# [SOLVED] Not enough video memory



## newguy1023 (Jun 13, 2013)

A friend of mine recently built a computer, and after installing everything and testing, he wanted to play some games. He got an error saying that there was not enough video memory for Tera Online. He messaged me and asked for some help.
I asked him to try other games first.

League of Legends, Hearthstone, and Starcraft 2 are all experiencing lag and are having long load times.
Tera Online and Age of Empires (through steam) are experiencing game crashing or failure to load completely.

All of his drivers are currently up to date and he has DirectX11.something.

If you have any additional advice, that would be greatly appreciated :grin:

Here's his specs:
OS - Windows 8.1
Hard Drive - http://www.amazon.com/SanDisk-Extre...S-240G-G25/dp/B00KHRYRNM/?tag=logicaincrem-20
Motherboard - GIGABYTE GA-Z97X-UD5H LGA 1150 Intel Z97 HDMI SATA 6Gb/s USB 3.0 ATX Intel Motherboard - Newegg.com
Processor - http://www.amazon.com/Intel-Core-i5...646I54690K/dp/B00KPRWB9G/?tag=logicaincrem-20
Graphics Card - GIGABYTE GV-N970WF3OC-4GD GeForce GTX 970 4GB 256-Bit GDDR5 PCI Express 3.0 HDCP Ready G-SYNC Support Video Card - Newegg.com
Power Supply Unit - SeaSonic M12II 620 Bronze 620W ATX12V V2.3 / EPS 12V V2.91 SLI Ready 80 PLUS BRONZE Certified Full Modular Active PFC Power Supply - Newegg.com


----------



## Flight Sim Guy (Dec 19, 2011)

How much RAM does he have?


----------



## newguy1023 (Jun 13, 2013)

*Re: Not enough video memory*

He said he is running 8Gb of RAM. He can link me the parts later he said


----------



## Masterchiefxx17 (Feb 27, 2010)

*Re: Not enough video memory*

That issue should be running quite smooth on all of those games.

Could he also please provide a screenshot of the error?

How is normal operation for him?


----------



## newguy1023 (Jun 13, 2013)

*Re: Not enough video memory*

That's why I came here looking for additional help.

He's busy at the moment, but said he could get the screenshot for me either late tonight or tomorrow.

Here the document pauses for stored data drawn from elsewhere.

(** The record [main] holds in [m], [s], [t] after pass [k + 1]. *)
Lemma run_shown (ram0 : Z -> Z) (fuel k : nat) :
  5000 < Z.of_nat fuel -> (k < 16)%nat ->
  exists c,
    run fuel (S (S k)) (boot ram0) = Some c /\
    shown c = Some (capture (trace (appends k (started ram0)))).
Proof.
  intros Hf Hk.
  destruct (run_cycles ram0 fuel k Hf Hk) as [r Hr].
  assert (Hroom : 0 <= lap_count (appends k (started ram0)) < MAX_LAPS).
  { rewrite lap_count_appends by reflexivity. unfold MAX_LAPS. lia. }
  replace (S (S k)) with (S k + 1)%nat by lia.
  rewrite run_add, Hr. cbn [run].
  rewrite (step_running fuel (mkConfig RUNNING (appends k (started ram0)) r)
             eq_refl Hroom).
  rewrite delay_5000 by assumption.
  eexists. split; [reflexivity |].
  unfold cycle. cbn [globals].
  now destruct (lap_count (saved (appends k (started ram0))) >=? MAX_LAPS).
Qed.

Lemma read_lap_appends (s0 : state) (n i : nat) :
  lap_count s0 = 0 -> (i < n)%nat -> (n <= 16)%nat ->
  read_lap (Z.of_nat i) (appends n s0) = capture (trace (appends i s0)).
Proof.
  intros H0 Hi Hn.
  rewrite read_lap_slot.
  - apply slot_appends; [assumption | assumption | unfold MAX_LAPS; lia].
  - rewrite lap_count_appends by assumption. unfold MAX_LAPS. lia.
  - rewrite lap_count_appends by assumption. unfold MAX_LAPS. lia.
Qed.

(** X7. When [main] has halted, the store holds the sixteen laps of the
    run: index [k] reads as the record captured in pass [k + 1] of the
    loop, which is the record [main] read back into [m], [s], [t] during
    that pass, and every index from sixteen up reads as the zero record. *)
Theorem halted_store_holds_the_laps (ram0 : Z -> Z) (fuel : nat) :
  5000 < Z.of_nat fuel ->
  exists c,
    run fuel 17 (boot ram0) = Some c /\
    at_phase c = HALTED /\
    (forall k, (k < 16)%nat ->
       read_lap (Z.of_nat k) (globals c) =
         capture (trace (appends k (started ram0))) /\
       exists ck,
         run fuel (S (S k)) (boot ram0) = Some ck /\
         shown ck = Some (read_lap (Z.of_nat k) (globals c))) /\
    (forall i, MAX_LAPS <= i -> read_lap i (globals c) = zero_lap).
Proof.
  intros Hf.
  destruct (run_to_halt ram0 fuel Hf) as [c (Hr & Hp & Hg)].
  exists c. split; [exact Hr |]. split; [exact Hp |]. split.
  - intros k Hk.
    assert (Hread : read_lap (Z.of_nat k) (globals c) =
                    capture (trace (appends k (started ram0)))).
    { rewrite Hg, !read_lap_csr_write.
      apply read_lap_appends; [reflexivity | assumption | lia]. }
    split; [exact Hread |].
    destruct (run_shown ram0 fuel k Hf Hk) as [ck [Hrk Hsk]].
    exists ck. split; [exact Hrk |]. now rewrite Hread.
  - intros i Hi. rewrite Hg, !read_lap_csr_write.
    apply read_lap_beyond.
    rewrite lap_count_appends by reflexivity. unfold MAX_LAPS in *. lia.
Qed.

End Firmware.

(** * The theorems at work on a concrete board *)

(** C1. [read_lap] called with index -1 on an empty store, when the byte
    in front of the lap region holds 7: the index is outside 0..count-1,
    yet the record returned is not the zero record but the bytes found
    below the base of the region. *)
Theorem read_lap_negative_index_nonzero :
  let s := mkState 0 (fun a => if a =? demo_base - 3 then 7 else 0) [] in
  ~ (0 <= -1 < lap_count s) /\
  read_lap demo_base (-1) s = mkLap 7 0 0 /\
  read_lap demo_base (-1) s <> zero_lap.
Proof.
  intros s. split; [| split].
  - cbn. lia.
  - vm_compute. reflexivity.
  - vm_compute. discriminate.
Qed.

Lemma save_lap_capacity_witness :
  let full := mkState 16 (filled 0) [] in
  let part := mkState 3 (filled 0) [] in
  save_lap demo_base (counting_stopwatch 0) full = full /\
  lap_count (save_lap demo_base (counting_stopwatch 0) part) = 3 + 1.
Proof.
  intros full part. split.
  - apply (proj1 (save_lap_capacity demo_base (counting_stopwatch 0) full)).
    reflexivity.
  - apply (proj2 (save_lap_capacity demo_base (counting_stopwatch 0) part)).
    cbn. unfold MAX_LAPS. lia.
Defined.

Lemma count_after_appends_witness :
  (20 > 16)%nat /\
  lap_count (appends demo_base (counting_stopwatch 0) 20 (empty_store (filled 0)))
  = 16.
Proof.
  assert (H : (20 > 16)%nat) by lia.
  split; [exact H |].
  exact (proj2 (proj2 (count_after_appends demo_base (counting_stopwatch 0)
                         (filled 0) 20)) H).
Defined.
Definition tickets : DataFrame :=
  {| columns := [PRIORITY; CHANNEL; STATUS; PRODUCT];
     rows := [ categorised (Str "High") "Email" "Open" "Router";
               categorised NA "Chat" "Closed" "Router";
               categorised (Str "Low") "Email" "Open" "Camera" ] |}.

End Demo.


(** * Properties *)

(** ** The error monad and series operations *)

Lemma bind_ok {A B} (m : result A) (k : A → result B) (b : B) :
  bind m k = ok b ↔ ∃ a, m = ok a ∧ k a = ok b.
Proof.
  destruct m as [e|a]; simpl; split.
  - discriminate.
  - intros (a & Ha & _). discriminate.
  - eauto.
  - intros (a' & [= <-] & Hk). exact Hk.
Qed.

Lemma get_column_ok df c col :
  get_column df c = ok col ↔ has_col df c = true ∧ col = series df c.
Proof.
  unfold get_column. destruct (has_col df c); split.
  - intros [= <-]. done.
  - intros [_ ->]. done.
  - discriminate.
  - intros [? _]. discriminate.
Qed.

Lemma get_column_present df c :
  has_col df c = true → get_column df c = ok (series df c).
Proof. intros H. unfold get_column. by rewrite H. Qed.

Lemma get_column_absent df c :
  has_col df c = false → get_column df c = raise (KeyError c).
Proof. intros H. unfold get_column. by rewrite H. Qed.

(** A traversal with a total operation is a map. *)
Lemma reset_index_ok name names :
  name ∉ names → reset_index name names = ok tt.
Proof. intros Hname. unfold reset_index. by rewrite bool_decide_eq_false_2. Qed.

Lemma not_elem_of_agg_names name :
  name ≠ "mean" → name ≠ "count" → name ∉ agg_names.
Proof.
  intros Hmean Hcount. unfold agg_names.
  rewrite !not_elem_of_cons. split_and!; [done|done|apply not_elem_of_nil].
Qed.

Lemma reset_index_raises name names :
  name ∈ names → reset_index name names = raise ValueError.
Proof. intros Hname. unfold reset_index. by rewrite bool_decide_eq_true_2. Qed.

Lemma traverse_total {A B} (f : A → result B) (g : A → B) (l : list A) :
  Forall (λ a, f a = ok (g a)) l → traverse f l = ok (g <$> l).
Proof.
  induction 1 as [|a l Ha _ IH]; simpl; [done|].
  by rewrite Ha, IH.
Qed.

(** A traversal that returns is the map of any function that agrees with
    the operation where the operation returns. *)
Lemma traverse_ok {A B} (f : A → result B) (g : A → B) (l : list A) bs :
  (∀ a b, f a = ok b → b = g a) →
  traverse f l = ok bs → bs = g <$> l.
Proof.
  intros Hfg. revert bs. induction l as [|a l IH]; simpl; intros bs.
  - by intros [= <-].
  - intros (b & Hb & (bs' & Hbs' & [= <-])%bind_ok)%bind_ok.
    by rewrite (Hfg _ _ Hb), (IH _ Hbs').
Qed.

Lemma mask_rows_fmap (h : Row → bool) (l : list Row) :
  mask_rows (h <$> l) l = filter (λ r, h r = true) l.
Proof.
  induction l as [|r l IH]; csimpl; [done|].
  rewrite filter_cons, IH. destruct (h r); by case_decide.
Qed.

Lemma zip_with_andb_fmap {A} (h1 h2 : A → bool) (l : list A) :
  zip_with andb (h1 <$> l) (h2 <$> l) = (λ a, h1 a && h2 a) <$> l.
Proof. induction l as [|a l IH]; csimpl; [done|]. by rewrite IH. Qed.

(** ** Rows and columns *)

Lemma cell_insert c v (r : Row) : cell c (<[c := v]> r) = v.
Proof. unfold cell. by rewrite lookup_insert_eq. Qed.

Lemma cell_insert_ne c c' v (r : Row) :
  c ≠ c' → cell c' (<[c := v]> r) = cell c' r.
Proof. intros H. unfold cell. by rewrite lookup_insert_ne. Qed.

Lemma has_col_true df c : has_col df c = true ↔ c ∈ columns df.
Proof. unfold has_col. apply bool_decide_eq_true. Qed.

Lemma columns_set_column_present df c f :
  has_col df c = true → columns (set_column df c f) = columns df.
Proof. intros H. unfold set_column; simpl. by rewrite H. Qed.

Lemma has_col_set_column df c f c' :
  has_col (set_column df c f) c' = has_col df c' || bool_decide (c' = c).
Proof.
  apply eq_true_iff_eq. rewrite orb_true_iff, bool_decide_eq_true.
  rewrite !has_col_true. unfold set_column; simpl.
  destruct (has_col df c) eqn:Hc.
  - apply has_col_true in Hc. split; [auto|]. intros [?| ->]; done.
  - rewrite elem_of_app, list_elem_of_singleton. done.
Qed.

Lemma series_set_column_ne df c f c' :
  c ≠ c' → series (set_column df c f) c' = series df c'.
Proof.
  intros H. unfold series, set_column; simpl.
  rewrite <- list_fmap_compose. apply list_fmap_ext.
  intros i r _. simpl. by apply cell_insert_ne.
Qed.

Lemma series_set_column df c f :
  series (set_column df c f) c = f <$> rows df.
Proof.
  unfold series, set_column; simpl.
  rewrite <- list_fmap_compose. apply list_fmap_ext.
  intros i r _. simpl. apply cell_insert.
Qed.

Lemma lookup_set_column df c f i r :
  rows df !! i = Some r →
  rows (set_column df c f) !! i = Some (<[c := f r]> r).
Proof. intros Hr. unfold set_column; simpl. by rewrite list_lookup_fmap, Hr. Qed.

(** ** Missing columns *)

(** C2, at the failing input: a table without the satisfaction column
    makes [clean_data] raise [KeyError], whatever the parsers; the three
    later steps are guarded by a presence test, this one is not. *)
Theorem clean_data_missing_rating_raises :
  ∀ parse_numeric parse_datetime,
    clean_data parse_numeric parse_datetime Sample.no_rating
    = raise (KeyError RATING).
Proof. intros. reflexivity. Qed.

(** C3, at the failing input: an active priority allow-list on a table
    without the priority column makes [filter_data] raise [KeyError]; only
    the date step tests for its column. *)
Theorem filter_data_missing_priority_raises :
  filter_data Sample.no_priority None (Some [Str "High"]) None None None
  = raise (KeyError PRIORITY).
Proof. reflexivity. Qed.

(** ** The filter engine *)

(** An active allow-list needs its column. *)
Lemma allow_filter_absent df c v vs :
  has_col df c = false →
  allow_filter df c (Some (v :: vs)) = raise (KeyError c).
Proof. intros Hc. simpl. by rewrite get_column_absent. Qed.

Lemma allow_filter_unconstrained df c values :
  unconstrained values → allow_filter df c values = ok df.
Proof. by intros [-> | ->]. Qed.

(** C5: with no date range and every allow-list omitted or empty,
    [filter_data] returns its input unchanged, row for row. *)
Theorem filter_data_no_constraint df priorities channels statuses products :
  unconstrained priorities → unconstrained channels →
  unconstrained statuses → unconstrained products →
  filter_data df None priorities channels statuses products = ok df.
Proof.
  intros Hp Hc Hs Hd. unfold filter_data; simpl.
  rewrite (allow_filter_unconstrained _ _ _ Hp); simpl.
  rewrite (allow_filter_unconstrained _ _ _ Hc); simpl.
  rewrite (allow_filter_unconstrained _ _ _ Hs); simpl.
  by apply allow_filter_unconstrained.
Qed.

Lemma filter_data_no_constraint_witness :
  filter_data Sample.raw None None (Some []) None (Some []) = ok Sample.raw.
Proof.
  apply filter_data_no_constraint; [by left | by right | by left | by right].
Defined.

Lemma compare_time_mask op bound c b :
  compare_time op bound c = ok b → b = time_mask op bound c.
Proof. destruct c; simpl; intros [= <-]; done. Qed.

Lemma compare_column_ok df c op bound mask :
  compare_column df c op bound = ok mask →
  mask = (λ r, time_mask op bound (cell c r)) <$> rows df.
Proof.
  unfold compare_column.
  intros (col & [_ ->]%get_column_ok & Hmask)%bind_ok.
  apply (traverse_ok _ _ _ _ (compare_time_mask op bound)) in Hmask.
  subst mask. unfold series. by rewrite <- list_fmap_compose.
Qed.

Lemma compare_column_datetime df c op bound :
  has_col df c = true → datetime_series (series df c) →
  compare_column df c op bound
  = ok ((λ r, time_mask op bound (cell c r)) <$> rows df).
Proof.
  intros Hc Hdt. unfold compare_column.
  rewrite get_column_present by done. simpl.
  rewrite (traverse_total _ (time_mask op bound)).
  - unfold series. by rewrite <- list_fmap_compose.
  - eapply Forall_impl; [exact Hdt|].
    intros c' [-> | [t ->]]; done.
Qed.

Lemma date_mask_in_range s e (l : list Row) :
  mask_rows (zip_with andb
               ((λ r, time_mask Z.geb s (cell PURCHASE r)) <$> l)
               ((λ r, time_mask Z.leb e (cell PURCHASE r)) <$> l)) l
  = filter (in_date_range s e) l.
Proof.
  rewrite zip_with_andb_fmap, mask_rows_fmap.
  apply list_filter_iff. intros r. unfold in_date_range, time_mask.
  destruct (cell PURCHASE r); simpl; try done.
  rewrite andb_true_iff, Z.geb_le, Z.leb_le. done.
Qed.

Lemma date_filter_inactive df date_range :
  date_range = None ∨ has_col df PURCHASE = false →
  date_filter df date_range = ok df.
Proof.
  intros [-> | H]; [done|].
  unfold date_filter. destruct date_range as [[s e]|]; by rewrite ?H.
Qed.

Lemma date_filter_active_ok df s e out :
  has_col df PURCHASE = true →
  date_filter df (Some (s, e)) = ok out →
  out = {| columns := columns df; rows := filter (in_date_range s e) (rows df) |}.
Proof.
  intros Hc. unfold date_filter. rewrite Hc.
  intros (ge & ->%compare_column_ok & Hle)%bind_ok.
  apply bind_ok in Hle as (le & ->%compare_column_ok & [= <-]).
  unfold select. by rewrite date_mask_in_range.
Qed.

(** C6: with the allow-lists out of the way, the date step decides the
    result.  Without a range, or without the purchase-date column, the
    table is returned as it is, null dates included.  With a range
    [(start, end)] and the column, a result of [filter_data] keeps exactly
    the rows whose purchase date [t] has [start <= t <= end], in order,
    so no row with a null date. *)
Theorem filter_data_date_range df date_range priorities channels statuses products :
  unconstrained priorities → unconstrained channels →
  unconstrained statuses → unconstrained products →
  (date_range = None ∨ has_col df PURCHASE = false →
     filter_data df date_range priorities channels statuses products = ok df)
  ∧ (∀ start_date end_date,
       date_range = Some (start_date, end_date) →
       has_col df PURCHASE = true →
       let kept := filter (in_date_range start_date end_date) (rows df) in
       (∀ out,
          filter_data df date_range priorities channels statuses products = ok out →
          out = {| columns := columns df; rows := kept |})
       ∧ Forall (λ r, cell PURCHASE r ≠ NA) kept).
Proof.
  intros Hp Hc Hs Hd.
  assert (Hrest : ∀ df1 : DataFrame,
    (do df2 <- allow_filter df1 PRIORITY priorities;
     do df3 <- allow_filter df2 CHANNEL channels;
     do df4 <- allow_filter df3 STATUS statuses;
     allow_filter df4 PRODUCT products) = ok df1).
  { intros df1.
    rewrite (allow_filter_unconstrained _ _ _ Hp); simpl.
    rewrite (allow_filter_unconstrained _ _ _ Hc); simpl.
    rewrite (allow_filter_unconstrained _ _ _ Hs); simpl.
    by apply allow_filter_unconstrained. }
  split.
  - intros Hoff. unfold filter_data.
    rewrite (date_filter_inactive _ _ Hoff). simpl. apply Hrest.
  - intros s e -> Hcol kept. split.
    + intros out. unfold filter_data.
      intros (df1 & Hdate & Hout)%bind_ok.
      rewrite Hrest in Hout. injection Hout as <-.
      by apply date_filter_active_ok.
    + apply Forall_forall. intros r [Hr _]%list_elem_of_filter.
      unfold in_date_range in Hr. intros Hna. by rewrite Hna in Hr.
Qed.
(** What a successful [save_message] did. *)
Lemma save_message_inserted self id chat_id author text w i w' :
  save_message self id chat_id author text w = (Ok i, w') ->
  ∃ db t t',
    files w !! db_path self = Some db
    ∧ message db = Some t
    ∧ MIN_ROWID <= chat_id <= MAX_ROWID
    ∧ MIN_ROWID <= i <= MAX_ROWID
    ∧ rows t' = <[i := Message.mk chat_id author text]> (rows t)
    ∧ w' = set_files
             (<[db_path self :=
                  mkDatabase (user_version db) (chat db) (Some t')]>
                (files w)) w.
Proof.
  unfold save_message, mbind, IO_bind, eval, connect, execute. simpl.
  destruct (bind_optional_int id) as [id'|e] eqn:Hid;
    [|by destruct (files w !! db_path self)].
  apply bind_optional_int_Ok in Hid as [-> Hid].
  destruct (bind_int chat_id) as [c|e] eqn:Hc;
    [|by destruct (files w !! db_path self)].
  apply bind_int_Ok in Hc as [-> Hc].
  destruct (files w !! db_path self) as [db|] eqn:Hf; simpl.
  - rewrite Hf. unfold sql_insert_or_replace_message.
    destruct (message db) as [t|] eqn:Hm; [|done]. simpl.
    destruct (insert_or_replace id _ t) as [[j t']|e] eqn:Hi; [|done].
    intros [= -> <-].
    apply insert_or_replace_Ok in Hi as (Hrows & Hsome & Hnone).
    exists db, t, t'. repeat (split; [done|]). split; [|done].
    destruct id as [n|]; [|by apply Hnone].
    rewrite (Hsome n eq_refl). by apply Hid.
  - rewrite lookup_insert_eq. done.
Qed.

(** X14. save_message checks neither the chat nor the author: on an open
    store it stores the row as given and returns its new id whatever the
    chat_id, even when no chat has that id, and whatever the author text,
    even when it is no Author value. *)
Theorem save_message_is_unchecked
    (self : Store) (chat_id : Z) (author text : string) (w : World)
    (db : Database) (t : Table Message.row) (i : Z) :
  files w !! db_path self = Some db ->
  message db = Some t ->
  MIN_ROWID <= chat_id <= MAX_ROWID ->
  new_rowid t = Ok i ->
  ∃ w' t',
    save_message self None chat_id author text w = (Ok i, w')
    ∧ files w' !! db_path self
      = Some (mkDatabase (user_version db) (chat db) (Some t'))
    ∧ rows t' !! i = Some (Message.mk chat_id author text)
    ∧ (∀ k, k ≠ i → rows t' !! k = rows t !! k).
Proof.
  intros Hf Hm Hc Hnew. unfold save_message, mbind, IO_bind, eval.
  rewrite (connect_existing _ _ _ Hf). simpl.
  rewrite (bind_int_in_range _ Hc).
  rewrite (execute_existing _ _ _ _ _ Hf).
  unfold sql_insert_or_replace_message. rewrite Hm. simpl. rewrite Hnew.
  eexists _, _. split; [reflexivity|]. simpl.
  split; [apply lookup_insert_eq|]. simpl.
  split; [apply lookup_insert_eq|].
  intros k Hne. by rewrite lookup_insert_ne.
Qed.


(** X16. A message saved with an author text that Author accepts is
    returned by get_messages of its chat, with the id save_message returned,
    whenever get_messages returns; it returns if it returned before the
    message was saved, and then every message it returned before, except one
    replaced under the same id, is returned again. *)
Theorem save_message_then_get_messages
    (self : Store) (id : option Z) (chat_id : Z) (author text : string)
    (a : Author) (w w' : World) (i : Z) :
  save_message self id chat_id author text w = (Ok i, w') ->
  Author_call author = Ok a ->
  (∀ messages, (get_messages self chat_id w').1 = Ok messages →
               (i, a, text) ∈ messages)
  ∧ (∀ before, (get_messages self chat_id w).1 = Ok before →
     ∃ messages, (get_messages self chat_id w').1 = Ok messages
                 ∧ ∀ m, m ∈ before → m.1.1 ≠ i → m ∈ messages).
Proof.
  intros (db & t & t' & Hf & Hm & Hc & Hi & Hrows & ->)%save_message_inserted
    Ha.
  erewrite get_messages_existing;
    [|simpl; apply lookup_insert_eq|reflexivity|done].
  rewrite (get_messages_existing _ _ _ _ _ Hf Hm Hc). simpl.
  assert (Hnew : (i, author, text) ∈ selected chat_id t').
  { apply elem_of_selected. eexists. rewrite Hrows, lookup_insert_eq. done. }
  assert (Hconv : message_tuple (i, author, text) = Ok (i, a, text)).
  { unfold message_tuple, mbind, Result_bind. by rewrite Ha. }
  split.
  - intros messages Hok.
    destruct (comprehension_elem _ _ _ _ Hok Hnew) as (y & Hy & Hfy).
    rewrite Hconv in Hfy. by injection Hfy as <-.
  - intros before Hbefore.
    assert (Hall : is_Ok (comprehension message_tuple (selected chat_id t'))
                   = true).
    { apply comprehension_is_Ok, Forall_forall.
      intros [[k au] tx] (row & Hrow & Hcid & <- & <-)%elem_of_selected.
      rewrite Hrows in Hrow. destruct (decide (k = i)) as [->|Hne].
      - rewrite lookup_insert_eq in Hrow. injection Hrow as <-.
        cbn [Message.author Message.text]. by rewrite Hconv.
      - rewrite lookup_insert_ne in Hrow by done.
        assert (Hin : (k, Message.author row, Message.text row)
                      ∈ selected chat_id t)
          by (apply elem_of_selected; by exists row).
        destruct (comprehension_elem _ _ _ _ Hbefore Hin) as (y & _ & ->).
        done. }
    destruct (comprehension message_tuple (selected chat_id t'))
      as [messages|] eqn:Hafter; [|done].
    exists messages. split; [done|]. intros m Hin Hne.
    destruct (comprehension_elem_r _ _ _ _ Hbefore Hin)
      as ([[k au] tx] & Hsel & Hfm).
    pose proof Hfm as (a' & _ & ->)%message_tuple_Ok. simpl in Hne.
    apply elem_of_selected in Hsel as (row & Hrow & Hcid & <- & <-).
    assert (Hin' : (k, Message.author row, Message.text row)
                   ∈ selected chat_id t').
    { apply elem_of_selected. exists row.
      by rewrite Hrows, lookup_insert_ne. }
    destruct (comprehension_elem _ _ _ _ Hafter Hin') as (y & Hy & Hfy).
    rewrite Hfm in Hfy. by injection Hfy as <-.
Qed.

(** X17. get_messages(chat_id) returns nothing but the messages of that
    chat, each once: every entry is a row of the message table with that
    chat_id, its id and text unchanged and its author the member whose value
    is the stored text, and no id occurs twice. *)
Theorem get_messages_returns_rows_of_chat
    (self : Store) (chat_id : Z) (w : World) (db : Database)
    (t : Table Message.row) (messages : list (Z * Author * string)) :
  files w !! db_path self = Some db ->
  message db = Some t ->
  (get_messages self chat_id w).1 = Ok messages ->
  (∀ id author text, (id, author, text) ∈ messages →
     ∃ row, rows t !! id = Some row ∧ Message.chat_id row = chat_id
            ∧ Message.text row = text
            ∧ Author_value author = Message.author row)
  ∧ NoDup messages.*1.*1.
Proof.
  intros Hf Hm Hok.
  assert (Hc : MIN_ROWID <= chat_id <= MAX_ROWID).
  { revert Hok. unfold get_messages, mbind, IO_bind, eval.
    rewrite (connect_existing _ _ _ Hf).
    destruct (bind_int chat_id) as [c|] eqn:E; [|done].
    by apply bind_int_Ok in E as [_ ?]. }
  rewrite (get_messages_existing _ _ _ _ _ Hf Hm Hc) in Hok. simpl in Hok.
  split.
  - intros id author text Hin.
    destruct (comprehension_elem_r _ _ _ _ Hok Hin)
      as ([[k au] tx] & Hsel & Hfm).
    apply message_tuple_Ok in Hfm as (a' & Ha & [= -> -> ->]).
    apply elem_of_selected in Hsel as (row & Hrow & Hcid & <- & <-).
    exists row. repeat (split; [done|]).
    by apply Author_call_Ok in Ha as [_ ?].
  - rewrite (message_tuple_ids _ _ Hok). unfold selected.
    rewrite <- !list_fmap_compose.
    assert (Heq : (fst ∘ fst
                   ∘ (λ kr : Z * Message.row,
                        (kr.1, Message.author kr.2, Message.text kr.2)))
                  <$> filter (λ kr : Z * Message.row,
                                Message.chat_id kr.2 = chat_id)
                        (scan (rows t))
                  = (filter (λ kr : Z * Message.row,
                               Message.chat_id kr.2 = chat_id)
                       (scan (rows t))).*1) by done.
    rewrite Heq. apply NoDup_fmap_fst.
    + intros k r1 r2 [_ H1%elem_of_scan]%list_elem_of_filter
        [_ H2%elem_of_scan]%list_elem_of_filter. congruence.
    + apply NoDup_filter. unfold scan. rewrite merge_sort_Permutation.
      apply NoDup_map_to_list.
Qed.

(** ** Further properties: listing chats *)

(** X18. get_chats and get_chat agree: when get_chats returns, a tuple with
    a given id is in its result exactly when get_chat of that id returns
    that tuple. *)
Theorem get_chats_agrees_with_get_chat
    (self : Store) (w w0 : World) (db : Database) (t : Table Chat.row)
    (chats : list ChatTuple) :
  files w !! db_path self = Some db ->
  chat db = Some t ->
  get_chats self w = (Ok chats, w0) ->
  ∀ (id : Z) (name : option string) (model : string)
    (system format : option string) (parameters : Json)
    (keep_alive : option Z) (tools : Json),
    MIN_ROWID <= id <= MAX_ROWID →
    ((id, name, model, system, format, parameters, keep_alive, tools) ∈ chats
     ↔ get_chat self id w
       = (Ok (Some (id, name, model, system, format, parameters, keep_alive,
                    tools)), w)).
Proof.
  intros Hf Hc Hchats id name model system format parameters keep_alive tools
    Hid.
  rewrite (get_chats_existing _ _ _ _ Hf Hc) in Hchats.
  injection Hchats as Hok _.
  rewrite (get_chat_existing _ _ _ _ _ Hf Hc Hid). split.
  - intros Hin.
    destruct (comprehension_elem_r _ _ _ _ Hok Hin) as ([k r] & Hscan & Hk).
    pose proof Hk as (p & tl & _ & _ & [= -> _ _ _ _ _ _ _])%chat_tuple_Ok.
    apply elem_of_scan in Hscan. rewrite Hscan. unfold fetched.
    by rewrite Hk.
  - intros [= Hfetched]. unfold fetched in Hfetched.
    destruct (rows t !! id) as [r|] eqn:Hr; [|done].
    apply elem_of_scan in Hr.
    destruct (comprehension_elem _ _ _ _ Hok Hr) as (y & Hy & Hfy).
    rewrite Hfy in Hfetched. by injection Hfetched as ->.
Qed.

(** X19. One chat row that cannot be decoded makes get_chats raise: when
    get_chat raises for some id, get_chats raises. *)
Theorem get_chats_raises_when_get_chat_does
    (self : Store) (id : Z) (w : World) (db : Database)
    (t : Table Chat.row) :
  files w !! db_path self = Some db ->
  chat db = Some t ->
  MIN_ROWID <= id <= MAX_ROWID ->
  is_Ok (get_chat self id w).1 = false ->
  is_Ok (get_chats self w).1 = false.
Proof.
  intros Hf Hc Hid.
  rewrite (get_chat_existing _ _ _ _ _ Hf Hc Hid).
  rewrite (get_chats_existing _ _ _ _ Hf Hc). simpl. unfold fetched.
  destruct (rows t !! id) as [r|] eqn:Hr; [|done].
  intros Hbad. apply (comprehension_raises _ _ (id, r)).
  - by apply elem_of_scan.
  - by destruct (chat_tuple (id, r)).
Qed.

(** ** Further properties: the header and reopening *)

Lemma geb_negb_gtb a b : Version.geb a b = negb (Version.gtb b a).
Proof.
  unfold Version.geb, Version.gtb. rewrite (compare_antisym a b).
  by destruct (Version.compare a b).
Qed.

(** Nothing is pending for a file stamped with the current or a later
    version. *)
Lemma pending_not_older db_version :
  Version.geb db_version current_version = true ->
  pending db_version = [].
Proof.
  intros Hge. rewrite geb_negb_gtb, negb_true_iff in Hge.
  assert (Hnot : ¬ Version.gt current_version db_version)
    by (rewrite <- gtb_gt; congruence).
  unfold pending. induction upgrades as [|[v steps] l IH]; simpl; [done|].
  unfold eligible at 1. simpl.
  destruct (Version.geb current_version v) eqn:E1; simpl; [|done].
  destruct (Version.gtb v db_version) eqn:E2; simpl; [|done].
  exfalso. rewrite geb_negb_gtb, negb_true_iff in E1.
  assert (H1 : ¬ Version.gt v current_version)
    by (rewrite <- gtb_gt; congruence).
  apply gtb_gt in E2. unfold Version.gt in *. lia.
Qed.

He said normal operations seem OK. Nothing seems to be out of the ordinary


----------



## newguy1023 (Jun 13, 2013)

*Re: Not enough video memory*

Problem solved. He reinstalled all of his drivers and its working now. Thanks for the quick responses guys


----------



## Flight Sim Guy (Dec 19, 2011)

Awesome! :thumb: Please mark this thread as Solved if you don't have any other questions.


----------